■ Work request
Repeat the lines from the line with "Hypothesis clock1 : 500" to the line with "Definition near (key" in the listing below, keeping both end lines and adding nothing.
==*==
(* ===== verification/KeyspaceRefine.v ===== *)
(** The commands on a database have the results of the same commands on the map it represents. *)

From stdpp Require Import list numbers strings gmap.
From S2P Require Import Prelude Util Glob SdsText Object ZiplistEntry Keyspace KeyCommands KeyspaceRep KeyspaceTables KeyspaceSpec.

Set Default Proof Using "All".

Section Refine.

Context (junk : nat → Z) (alloc : gset Z → Z) (cfg : config) (ck : clock).
Hypothesis alloc_fresh : ∀ X, alloc X ∉ X.
Hypothesis is_master : masterhost cfg = false.
Hypothesis is_loaded : loading cfg = false.
Hypothesis clock1 : 500 ≤ mstime1 ck < 2 ^ 63.
Hypothesis clock2 : 0 ≤ mstime2 ck.

Abbreviation now := (expire_now ck).
Abbreviation lazy := (lazyfree_lazy_expire cfg).
Abbreviation pm key m := (purge now key m).
Abbreviation pe key m := (purge_ev lazy now key m).
Abbreviation limit := (OBJ_SHARED_REFCOUNT).

(** The result of a command: the reply and the state, with some more references. *)
Definition done_with (n : Z) (o : kout) (args : list (oref * known)) (r : reply) (s : db) : Prop :=
  r = o.1.1.2 ∧ ∃ n', n' ≤ n ∧ krep n' s o.1.1.1 args o.1.2 o.2.

Lemma done_intro (n n' : Z) (s : db) (m : kmap) (args : list (oref * known)) ev d r r' : krep n' s m args ev d → n' ≤ n → r' = r → done_with n (m, r, ev, d) args r' s.
Proof. intros HK Hn ->. split; [done|]. by exists n'. Qed.

Lemma ll_or_reply_spec (n : Z) (s : db) (m : kmap) (args : list (oref * known)) (t : bytes) (c : Z → M reply) (f : Z → option kout) (o : kout) N :
  krep n s m args [] 0 → n ≤ N → a_ll m t f = Some o → (∀ i, in_s 64 i → f i = Some o → runs (c i) s (done_with N o args)) → runs (ll_or_reply t c) s (done_with N o args).
Proof.
  intros HK Hn Ha Hc. apply runs_bind. unfold getLongFromObject. eapply runs_lift; [apply to_int_eq|]. unfold a_ll in Ha. destruct (to_int t) as [i|] eqn:E; [|].
  - apply Hc; [|done]. by apply to_int_spec in E as [_ ?].
  - injection Ha as <-. apply runs_ret. by eapply done_intro.
Qed.

Lemma ll_spec z w : ll z = Some w → w = z ∧ in_s 64 z.
Proof. unfold ll. case_decide; [|done]. by intros [= <-]. Qed.

(** ** SET *)

(** A key is looked up twice. *)
Definition near (key : bytes) (m m1 : kmap) (ev1 : list kevent) : Prop := (m1 = m ∧ ev1 = []) ∨ (m1 = pm key m ∧ ev1 = pe key m).

Lemma near_purge key m m1 ev1 : near key m m1 ev1 → pm key m1 = pm key m ∧ ev1 ++ pe key m1 = pe key m.
Proof. intros [[-> ->]|[-> ->]]; [done|]. by rewrite purge_idem, purge_ev_idem, app_nil_r. Qed.

Lemma near_insert key m m1 ev1 x : near key m m1 ev1 → <[key := x]> m1 = <[key := x]> m.
Proof. intros [[-> _]|[-> _]]; [done|apply purge_insert]. Qed.

(** The part of a SET after its expire is known. *)
Lemma put_spec (n : Z) (s : db) (m : kmap) (r : oref) (v : bytes) (args : list (oref * known)) (key : bytes) (flags : Z) (ms dl : option Z) (okr ab : reply) (o : kout) (Hms : match ms with Some ms => dl = ll (mstime1 ck + ms) ∧ is_Some dl ∧ 0 < ms | None => dl = None end) :
  krep n s m ((r, HVal (KStr v)) :: args) [] 0 → n + 1 < limit → zlen v ≤ max_string → a_put cfg ck m flags key v dl okr ab = o →
  runs (o1 ← (if Z.land flags OBJ_SET_NX =? 0 then mret None else lookupKeyWrite cfg ck key);
    if bool_decide (is_Some o1) then mret ab
    else
      xx ← (if Z.land flags OBJ_SET_XX =? 0 then mret false else o ← lookupKeyWrite cfg ck key; mret (bool_decide (o = None)));
      if (xx : bool) then mret ab
      else
        setKey cfg ck key r;;
        add_dirty 1;;
        match ms with Some ms => when ← lift (ll (mstime1 ck + ms)); setExpire key when | None => mret tt end;;
        notifyKeyspaceEvent "set" key;;
        match ms with Some _ => notifyKeyspaceEvent "expire" key | None => mret tt end;;
        mret okr) s (done_with (n + 1) o ((r, HVal (KStr v)) :: args)).
Proof.
  intros HK Hn Hv Ha. set (found := bool_decide (is_Some (pm key m !! key))). set (A := (r, HVal (KStr v)) :: args) in *.
  (* a lookup, from either state *)
  assert (∀ s1 m1 ev1, near key m m1 ev1 → krep n s1 m1 A ev1 0 → runs (lookupKeyWrite cfg ck key) s1 (λ o s2, bool_decide (is_Some o) = found ∧ krep n s2 (pm key m) A (pe key m) 0)) as Hlook.
  { intros s1 m1 ev1 Hnear HK1. destruct (near_purge _ _ _ _ Hnear) as [E1 E2]. eapply lookup_write_spec; [done|done|done|lia| |]; rewrite E1, E2; [intros s2 HK2 E|intros s2 r2 v2 t2 HK2 _ E _ _]; (split; [|done]); unfold found; by rewrite E. }
  (* the change, from either state *)
  assert (∀ s1 m1 ev1, near key m m1 ev1 → krep n s1 m1 A ev1 0 → o = (<[key := (KStr v, dl)]> m, okr, pe key m ++ [sig key; ntf "set" key] ++ match dl with Some _ => [ntf "expire" key] | None => [] end, 1) →
    runs (setKey cfg ck key r;; add_dirty 1;; match ms with Some ms => when ← lift (ll (mstime1 ck + ms)); setExpire key when | None => mret tt end;; notifyKeyspaceEvent "set" key;;
      match ms with Some _ => notifyKeyspaceEvent "expire" key | None => mret tt end;; mret okr) s1 (done_with (n + 1) o A)) as Hset.
  { intros s1 m1 ev1 Hnear HK1 ->. destruct (near_purge _ _ _ _ Hnear) as [_ E2]. apply runs_bind. eapply setKey_spec; [done|done|done|lia|done|]. intros s2 HK2. rewrite (assoc_L (++)), E2, (near_insert _ _ _ _ _ Hnear) in HK2.
    apply runs_bind. eapply dirty_spec; [done|]. intros s3 HK3 _. apply runs_bind. destruct ms as [ms|].
    - destruct Hms as (-> & [w Ew] & Hpos). rewrite Ew. destruct (ll_spec _ _ Ew) as [-> Hw]. apply runs_bind. eapply runs_lift; [done|]. eapply setExpire_spec; [done|apply lookup_insert_eq|unfold in_s in Hw; lia|]. intros s4 HK4. rewrite insert_insert_eq in HK4.
      apply runs_bind. eapply log_spec; [done|]. intros s5 HK5 _. apply runs_bind. eapply log_spec; [done|]. intros s6 HK6 _. apply runs_ret. rewrite <-!(assoc_L (++)) in HK6. eapply done_intro; [exact HK6|lia|done].
    - subst dl. apply runs_ret, runs_bind. eapply log_spec; [done|]. intros s5 HK5 _. apply runs_bind, runs_ret, runs_ret. rewrite <-!(assoc_L (++)) in HK5. eapply done_intro; [exact HK5|lia|done]. }
  assert (∀ s1, krep n s1 (pm key m) A (pe key m) 0 → o = (pm key m, ab, pe key m, 0) → runs (mret ab) s1 (done_with (n + 1) o A)) as Habort.
  { intros s1 HK1 ->. apply runs_ret. eapply done_intro; [done|lia|done]. }
  unfold a_put in Ha. fold found in Ha. apply runs_bind. destruct (Z.land flags OBJ_SET_NX =? 0); cbn [negb andb orb] in Ha.
  - apply runs_ret. cbn [bool_decide decide]. apply runs_bind. destruct (Z.land flags OBJ_SET_XX =? 0); cbn [negb andb orb] in Ha; [apply runs_ret; eapply Hset; [by left|done|done]|].
    apply runs_bind. eapply runs_mono; [eapply Hlook; [by left|done]|]. intros o1 s1 [E HK1]. apply runs_ret. replace (bool_decide (o1 = None)) with (negb found) by (rewrite <-E; by destruct o1).
    destruct found; cbn in Ha |- *; [eapply Hset; [by right|done|done]|by apply Habort].
  - eapply runs_mono; [eapply Hlook; [by left|done]|]. intros o1 s1 [E HK1]. rewrite E. destruct found; cbn [negb andb orb] in Ha; [by apply Habort|]. apply runs_bind. rewrite andb_true_r in Ha.
    destruct (Z.land flags OBJ_SET_XX =? 0); cbn [negb] in Ha; [apply runs_ret; eapply Hset; [by right|done|done]|].
    apply runs_bind. eapply runs_mono; [eapply Hlook; [by right|done]|]. intros o2 s2 [E2 HK2]. apply runs_ret. replace (bool_decide (o2 = None)) with true by (by destruct o2). by apply Habort.
Qed.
==*==
■ Response
Hypothesis clock1 : 500 ≤ mstime1 ck < 2 ^ 63.
Hypothesis clock2 : 0 ≤ mstime2 ck.

Abbreviation now := (expire_now ck).
Abbreviation lazy := (lazyfree_lazy_expire cfg).
Abbreviation pm key m := (purge now key m).
Abbreviation pe key m := (purge_ev lazy now key m).
Abbreviation limit := (OBJ_SHARED_REFCOUNT).

(** The result of a command: the reply and the state, with some more references. *)
Definition done_with (n : Z) (o : kout) (args : list (oref * known)) (r : reply) (s : db) : Prop :=
  r = o.1.1.2 ∧ ∃ n', n' ≤ n ∧ krep n' s o.1.1.1 args o.1.2 o.2.

Lemma done_intro (n n' : Z) (s : db) (m : kmap) (args : list (oref * known)) ev d r r' : krep n' s m args ev d → n' ≤ n → r' = r → done_with n (m, r, ev, d) args r' s.
Proof. intros HK Hn ->. split; [done|]. by exists n'. Qed.

Lemma ll_or_reply_spec (n : Z) (s : db) (m : kmap) (args : list (oref * known)) (t : bytes) (c : Z → M reply) (f : Z → option kout) (o : kout) N :
  krep n s m args [] 0 → n ≤ N → a_ll m t f = Some o → (∀ i, in_s 64 i → f i = Some o → runs (c i) s (done_with N o args)) → runs (ll_or_reply t c) s (done_with N o args).
Proof.
  intros HK Hn Ha Hc. apply runs_bind. unfold getLongFromObject. eapply runs_lift; [apply to_int_eq|]. unfold a_ll in Ha. destruct (to_int t) as [i|] eqn:E; [|].
  - apply Hc; [|done]. by apply to_int_spec in E as [_ ?].
  - injection Ha as <-. apply runs_ret. by eapply done_intro.
Qed.

Lemma ll_spec z w : ll z = Some w → w = z ∧ in_s 64 z.
Proof. unfold ll. case_decide; [|done]. by intros [= <-]. Qed.

(** ** SET *)

(** A key is looked up twice. *)
Definition near (key : bytes) (m m1 : kmap) (ev1 : list kevent) : Prop := (m1 = m ∧ ev1 = []) ∨ (m1 = pm key m ∧ ev1 = pe key m).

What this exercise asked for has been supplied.